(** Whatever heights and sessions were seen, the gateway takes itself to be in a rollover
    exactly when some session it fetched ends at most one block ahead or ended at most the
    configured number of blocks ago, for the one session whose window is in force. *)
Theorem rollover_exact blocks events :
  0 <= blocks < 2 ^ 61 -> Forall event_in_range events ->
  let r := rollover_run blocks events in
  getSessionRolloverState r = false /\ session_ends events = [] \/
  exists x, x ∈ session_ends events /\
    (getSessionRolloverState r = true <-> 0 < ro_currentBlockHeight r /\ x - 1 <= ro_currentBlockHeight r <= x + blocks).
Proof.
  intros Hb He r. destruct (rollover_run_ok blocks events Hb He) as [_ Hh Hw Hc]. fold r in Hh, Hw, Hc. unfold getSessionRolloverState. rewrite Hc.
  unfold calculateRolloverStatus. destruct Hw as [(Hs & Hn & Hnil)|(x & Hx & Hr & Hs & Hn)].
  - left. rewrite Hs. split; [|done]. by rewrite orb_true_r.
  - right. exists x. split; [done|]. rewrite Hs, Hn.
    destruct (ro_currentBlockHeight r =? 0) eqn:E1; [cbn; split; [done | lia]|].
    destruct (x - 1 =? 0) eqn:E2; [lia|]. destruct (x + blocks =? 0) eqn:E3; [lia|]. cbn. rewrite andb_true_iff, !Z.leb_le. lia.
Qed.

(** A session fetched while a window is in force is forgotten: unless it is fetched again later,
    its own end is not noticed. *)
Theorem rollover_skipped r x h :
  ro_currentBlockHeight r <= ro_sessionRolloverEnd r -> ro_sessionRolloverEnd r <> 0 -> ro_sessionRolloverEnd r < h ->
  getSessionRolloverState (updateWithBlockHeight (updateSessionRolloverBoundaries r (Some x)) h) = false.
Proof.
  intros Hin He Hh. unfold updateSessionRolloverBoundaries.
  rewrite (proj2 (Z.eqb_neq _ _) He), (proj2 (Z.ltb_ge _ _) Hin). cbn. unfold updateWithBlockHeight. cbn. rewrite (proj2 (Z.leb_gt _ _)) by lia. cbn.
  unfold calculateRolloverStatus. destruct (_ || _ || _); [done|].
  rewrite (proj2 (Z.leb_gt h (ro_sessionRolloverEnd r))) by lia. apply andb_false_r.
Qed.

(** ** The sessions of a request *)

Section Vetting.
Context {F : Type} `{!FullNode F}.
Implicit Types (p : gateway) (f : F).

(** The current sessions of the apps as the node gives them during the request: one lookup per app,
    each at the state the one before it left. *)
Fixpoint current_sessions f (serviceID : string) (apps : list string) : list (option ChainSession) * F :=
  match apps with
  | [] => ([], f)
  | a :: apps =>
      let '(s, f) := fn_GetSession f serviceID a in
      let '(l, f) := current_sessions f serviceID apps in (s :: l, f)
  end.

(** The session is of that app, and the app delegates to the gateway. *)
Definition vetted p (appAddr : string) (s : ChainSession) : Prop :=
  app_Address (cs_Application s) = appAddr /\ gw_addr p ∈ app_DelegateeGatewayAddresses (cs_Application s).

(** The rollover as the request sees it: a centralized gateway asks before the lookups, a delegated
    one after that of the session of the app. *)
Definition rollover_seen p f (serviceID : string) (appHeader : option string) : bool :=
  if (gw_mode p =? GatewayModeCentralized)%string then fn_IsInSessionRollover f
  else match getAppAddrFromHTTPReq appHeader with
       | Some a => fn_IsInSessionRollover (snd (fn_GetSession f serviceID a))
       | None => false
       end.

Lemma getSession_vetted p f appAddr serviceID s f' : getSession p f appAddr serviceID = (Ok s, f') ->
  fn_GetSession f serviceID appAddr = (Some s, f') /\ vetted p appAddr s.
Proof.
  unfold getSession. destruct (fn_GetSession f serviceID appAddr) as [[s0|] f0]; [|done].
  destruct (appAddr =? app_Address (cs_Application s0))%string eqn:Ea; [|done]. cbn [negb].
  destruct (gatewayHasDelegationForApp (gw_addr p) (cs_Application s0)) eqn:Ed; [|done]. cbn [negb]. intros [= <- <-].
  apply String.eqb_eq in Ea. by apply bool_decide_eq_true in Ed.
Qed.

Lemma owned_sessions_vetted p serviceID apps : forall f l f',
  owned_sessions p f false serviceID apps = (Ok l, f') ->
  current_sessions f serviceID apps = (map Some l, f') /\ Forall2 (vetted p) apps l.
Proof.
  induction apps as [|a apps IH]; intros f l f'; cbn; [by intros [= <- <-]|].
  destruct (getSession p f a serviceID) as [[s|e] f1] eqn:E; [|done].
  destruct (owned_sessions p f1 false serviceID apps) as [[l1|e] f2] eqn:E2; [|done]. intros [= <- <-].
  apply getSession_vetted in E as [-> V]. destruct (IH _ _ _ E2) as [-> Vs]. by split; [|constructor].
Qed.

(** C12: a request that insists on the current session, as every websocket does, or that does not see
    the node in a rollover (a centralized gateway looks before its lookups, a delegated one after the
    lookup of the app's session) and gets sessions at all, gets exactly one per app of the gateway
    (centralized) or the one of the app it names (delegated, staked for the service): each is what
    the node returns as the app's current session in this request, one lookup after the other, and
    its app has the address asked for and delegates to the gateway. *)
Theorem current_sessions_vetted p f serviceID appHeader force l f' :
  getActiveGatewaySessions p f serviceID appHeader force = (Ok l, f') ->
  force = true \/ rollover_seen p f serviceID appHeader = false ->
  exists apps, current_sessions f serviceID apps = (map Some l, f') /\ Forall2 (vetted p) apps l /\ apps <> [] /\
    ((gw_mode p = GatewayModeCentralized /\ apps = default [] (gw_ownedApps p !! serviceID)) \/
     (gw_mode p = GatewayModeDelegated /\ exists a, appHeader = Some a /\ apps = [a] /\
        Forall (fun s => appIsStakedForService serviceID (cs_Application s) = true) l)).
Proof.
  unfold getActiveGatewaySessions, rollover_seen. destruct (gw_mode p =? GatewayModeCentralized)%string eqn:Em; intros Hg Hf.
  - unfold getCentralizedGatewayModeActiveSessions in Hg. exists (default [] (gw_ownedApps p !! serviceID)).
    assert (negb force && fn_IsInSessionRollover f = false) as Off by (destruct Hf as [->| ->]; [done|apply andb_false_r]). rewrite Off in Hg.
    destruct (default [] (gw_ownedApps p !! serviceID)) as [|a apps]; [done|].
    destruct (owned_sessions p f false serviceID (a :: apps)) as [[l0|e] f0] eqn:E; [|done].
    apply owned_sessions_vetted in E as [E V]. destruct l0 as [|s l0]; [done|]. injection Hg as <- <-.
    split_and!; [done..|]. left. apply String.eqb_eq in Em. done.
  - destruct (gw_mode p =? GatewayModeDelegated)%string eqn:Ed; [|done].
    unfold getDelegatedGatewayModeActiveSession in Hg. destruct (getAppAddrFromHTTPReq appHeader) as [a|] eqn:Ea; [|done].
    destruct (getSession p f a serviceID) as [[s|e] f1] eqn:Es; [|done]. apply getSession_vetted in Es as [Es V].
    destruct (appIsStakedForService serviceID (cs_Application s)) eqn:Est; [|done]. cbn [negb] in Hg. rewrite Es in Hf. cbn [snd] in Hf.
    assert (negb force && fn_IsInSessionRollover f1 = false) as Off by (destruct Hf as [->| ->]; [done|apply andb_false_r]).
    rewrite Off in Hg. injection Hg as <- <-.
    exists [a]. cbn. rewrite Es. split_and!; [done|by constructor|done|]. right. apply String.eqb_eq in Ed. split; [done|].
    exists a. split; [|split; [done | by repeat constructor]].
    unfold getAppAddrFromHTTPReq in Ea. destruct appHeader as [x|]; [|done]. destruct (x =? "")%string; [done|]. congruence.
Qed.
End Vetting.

= = = = =

Exercise aim: Starting at the line above that holds "force = true" and ending at the line that holds "(gw_mode p = GatewayModeDelegated", transcribe each line exactly and include no other lines.

Your response:
  force = true \/ rollover_seen p f serviceID appHeader = false ->
  exists apps, current_sessions f serviceID apps = (map Some l, f') /\ Forall2 (vetted p) apps l /\ apps <> [] /\
    ((gw_mode p = GatewayModeCentralized /\ apps = default [] (gw_ownedApps p !! serviceID)) \/
     (gw_mode p = GatewayModeDelegated /\ exists a, appHeader = Some a /\ apps = [a] /\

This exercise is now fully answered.